Berger also analyses Bacon’s use of involuntary marks in his paintings and Bacon is quoted as saying “that he wanted the paint to come across directly.”
He wanted to paint the scream more than the horror. Berger compares him to Walt Disney as they both deal with alienated behaviour.
Berger also refers to papers publishing shocking photos of war as a recent event and wonders how they affect the public.
Angela Carter, the subject of a current article in Prospect magazine by Barker, has several essays. She sees that faces of women in magazines match the current fashion in clothes and that they look like women imitating men imitating women, and reflect a time of austerity.
The vogue for black lipstick was, she claims, short-lived and instead saying that velvet was back, mimicking nakedness. Clothes are, she says, our social shells, just look, at the Rolling Stones’ audiences. For her, the male nudes in Playgirl and Viva gratify curiosity about the male sexual organ.
Michael Wood analyses the film Clockwork Orange and concludes that it shows that society and criminals have common interests.
He loves Chaplin for dancing on thin ice over dark water which he made seem thicker than it was.

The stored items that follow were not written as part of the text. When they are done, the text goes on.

(** The branch that an attempt's status and the run's state select. *)
Definition recover_settled (p : Pipeline) (request : DeliveryRequest) (recoveryFence : LeaseProof) (runID : RunID)
    (run : Run) (attempt : Attempt) (outcome : Outcome) : prog (Outcome * option error) :=
  let status := a_Status attempt in
  if (bool_decide (r_State run = StateCancelling) || bool_decide (r_State run = StateCancelled)) &&
     negb (unsettled status)
  then recoverCancellation p request runID run attempt outcome
  else if unsettled status then
    mret (outcome, Some (plain_error
      "attempt remains protected by its original live scheduler fence; process quiescence is not proven"))
  else if bool_decide (status = "failed_retryable") then failInterrupted p request runID run attempt outcome
  else if bool_decide (status = "cancelled") then
    if bool_decide (r_State run = StateCancelled) then recoverNonSuccess p request runID run attempt outcome
    else failInterrupted p request runID run attempt outcome
  else if bool_decide (status = "blocked") || bool_decide (status = "failed_terminal")
  then recoverNonSuccess p request runID run attempt outcome
  else if bool_decide (status = "succeeded")
  then resumeSucceeded p request recoveryFence runID run attempt outcome
  else if bool_decide (r_State run = StateCompleted) then replayCompleted request run attempt outcome
  else mret (outcome, Some (text_error "attempt status %q and Run state %q have no automatic recovery path"
                              [status; r_State run])).

Definition Recover (p : Pipeline) (request : DeliveryRequest) (recoveryFence : LeaseProof)
    : prog (Outcome * option error) :=
  '(r, outcome) ← ('(runID, run, attempt) ← recover_admit p request recoveryFence;
                   attempt ← recover_reconcile p request recoveryFence attempt;
                   mret (runID, run, attempt)) noOutcome;
  match r with
  | Err err => mret (outcome, Some err)
  | Ok (runID, run, attempt) => recover_settled p request recoveryFence runID run attempt outcome
  end.
End recovery.
Definition may (h : history) (c : call) : Prop :=
  match c with
  | CGetAuthorization d a | CGetPublication d a => d = rq_DeliveryID request ∧ a = rq_AttemptID request
  | CGetRun id => id = rq_RunID request
  | CGetAttempt id => id = rq_AttemptID request
  | CCause | CNow => True
  | CVerifyLease f _ => f = fence
  | CRenewLease key owner token _ =>
      key = lp_LeaseKey fence ∧ owner = lp_OwnerID fence ∧ token = lp_FencingToken fence
  | CTransitionRun runID _ target md =>
      runID = rq_RunID request ∧ CorrelationID md = rq_DeliveryID request ∧ may_transition h target
  | CAcquireLeaseSet id keys _ ttl =>
      id = rq_AttemptID request ∧ delivery_keys request = Ok keys ∧ ttl = leaseTTL request ∧
      h_authorized h = true ∧ h_run h = StatePreparing ∧ h_leases h = None
  | CRenewLeaseSet leaseSet ttl => h_leases h = Some leaseSet ∧ ttl = leaseTTL request ∧ h_guard h = false
  | CReleaseLeaseSet _ =>
      is_Some (h_leases h) ∧ h_exposed h = false ∧ h_guard h = false ∧ h_open h = false ∧ h_published h = false
  | CStartGuard f leaseSet ttl interval =>
      f = fence ∧ h_leases h = Some leaseSet ∧ h_fresh h = BothRenewed ∧ h_guard h = false ∧
      ttl = leaseTTL request ∧ interval = deliveryHeartbeatInterval ttl
  | CStopGuard => h_guard h = true
  | CPrepare r =>
      r = request ∧ h_authorized h = true ∧ h_fenced h = true ∧ is_Some (h_leases h) ∧ h_guard h = true ∧
      h_run h = StatePreparing ∧ h_attempt h = Queued
  | CQuarantine r => r = request ∧ h_exposed h = true ∧ h_guard h = false ∧ h_open h = false ∧ h_published h = false
  | CStartAttempt id _ _ f =>
      id = rq_AttemptID request ∧ f = fence ∧ h_attempt h = Queued ∧ h_guard h = true ∧ is_Some (h_worktree h)
  | CFinishAttempt id version result _ f =>
      f = fence ∧
      (∃ attempt, h_attempt h = Started attempt ∧ id = a_AttemptID attempt ∧ version = a_Version attempt) ∧
      (wr_Status result = "succeeded" →
         h_worker h = Some result ∧ h_guard h = false ∧ h_lost h = false ∧
         validateWorkerResult request result = Ok tt)
  | CWorker task =>
      h_authorized h = true ∧ h_guard h = true ∧ is_Some (h_leases h) ∧ h_run h = StateRunning ∧
      (∃ attempt, h_attempt h = Started attempt) ∧
      (∃ worktree, h_worktree h = Some worktree ∧ task = workerTaskFrom request worktree)
  | CCreateResultCommit r =>
      r = request ∧ h_attempt h = Finished "succeeded" ∧ h_guard h = true ∧ h_exposed h = true
  | CValidate r commit =>
      r = request ∧ h_commit h = Some commit ∧ h_run h = StateValidating ∧ h_guard h = true ∧ h_exposed h = true
  | CPublish r commit bundle leaseSet =>
      r = request ∧ h_authorized h = true ∧ h_attempt h = Finished "succeeded" ∧ h_run h = StateValidating ∧
      h_commit h = Some commit ∧ h_bundle h = Some bundle ∧ vr_Status (vb_Report bundle) = "passed" ∧
      h_leases h = Some leaseSet ∧ h_fresh h = BothRenewed ∧ h_guard h = false ∧ h_lost h = false ∧
      h_open h = false
  | CGetLeaseSet _ | CReconcile _ _ | CLoad _ | CRecover _ _ _ => False
  end.

(** What an observer may conclude from the result. *)
Definition delivered (answered : Outcome * option error) (h : history) : Prop :=
  h_guard h = false ∧
  (answered.2 = None → h_published h = true ∧ h_run h = StateCompleted) ∧
  (h_exposed h = true → h_published h = false → is_Some (h_leases h)).
End protocol.

(** * The protocol of a recovery

    What an observer of the calls of [Recover] knows, and what it allows. A recovery
    starts nothing: it reads what an interrupted delivery left behind, waits until no
    process of the attempt can be running, and then finishes or cleans up. *)

(** ** What has been seen *)

Record sight := mkSight {
  s_authorized : bool;
  s_verified : bool;
  s_fenced : bool;
  (** The attempt as it was read last, unless a reconciliation may have changed it since;
      the state of the run as it was answered last. *)
  s_attempt : option Attempt;
  s_run : string;
  (** The lease set, as it was loaded or renewed last. *)
  s_leases : option LeaseSet;
  s_fresh : freshness;
  s_guard : bool;
  s_lost : bool;
  (** The journal as it was read last, unless a publication was tried since. *)
  s_journal : option (option DeliveryPublication);
  (** The worktree is in quarantine or was never created. *)
  s_away : bool;
  s_commit : option CommitResult;
  s_bundle : option ValidationBundle;
  (** A published receipt came back; the run is completed. *)
  s_published : bool;
  s_completed : bool;
}.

Other topics covered include sunglasses worn on top of the head as a fashion, the work of David Cummins who designed the many ice-cream trucks, The Brothers a TV soap opera about road transport, the Half Moon theatre in the East End, and how Morecambe and Wise used theatrical conventions as their jumping-off point.
These essays on art remind me that the basic differences between art and science – are fundamental. Reliable science is value-free, while the arts are loaded with political, moral, and religious values and opinions.
It is not meaningful to talk either about progress or validity in relation to the arts, but these are central to science.
Art cannot be falsified or validated. In science the individual scientist is basically irrelevant, and all scientists contribute to a common body of knowledge – trying to understand how the world works. I remain confused by the role of arts in society and the regret the absence of evidence about their influence.

Lewis Wolpert is Professor of Biology as Applied to Medicine in the Department of Anatomy and Developmental Biology of University College, London.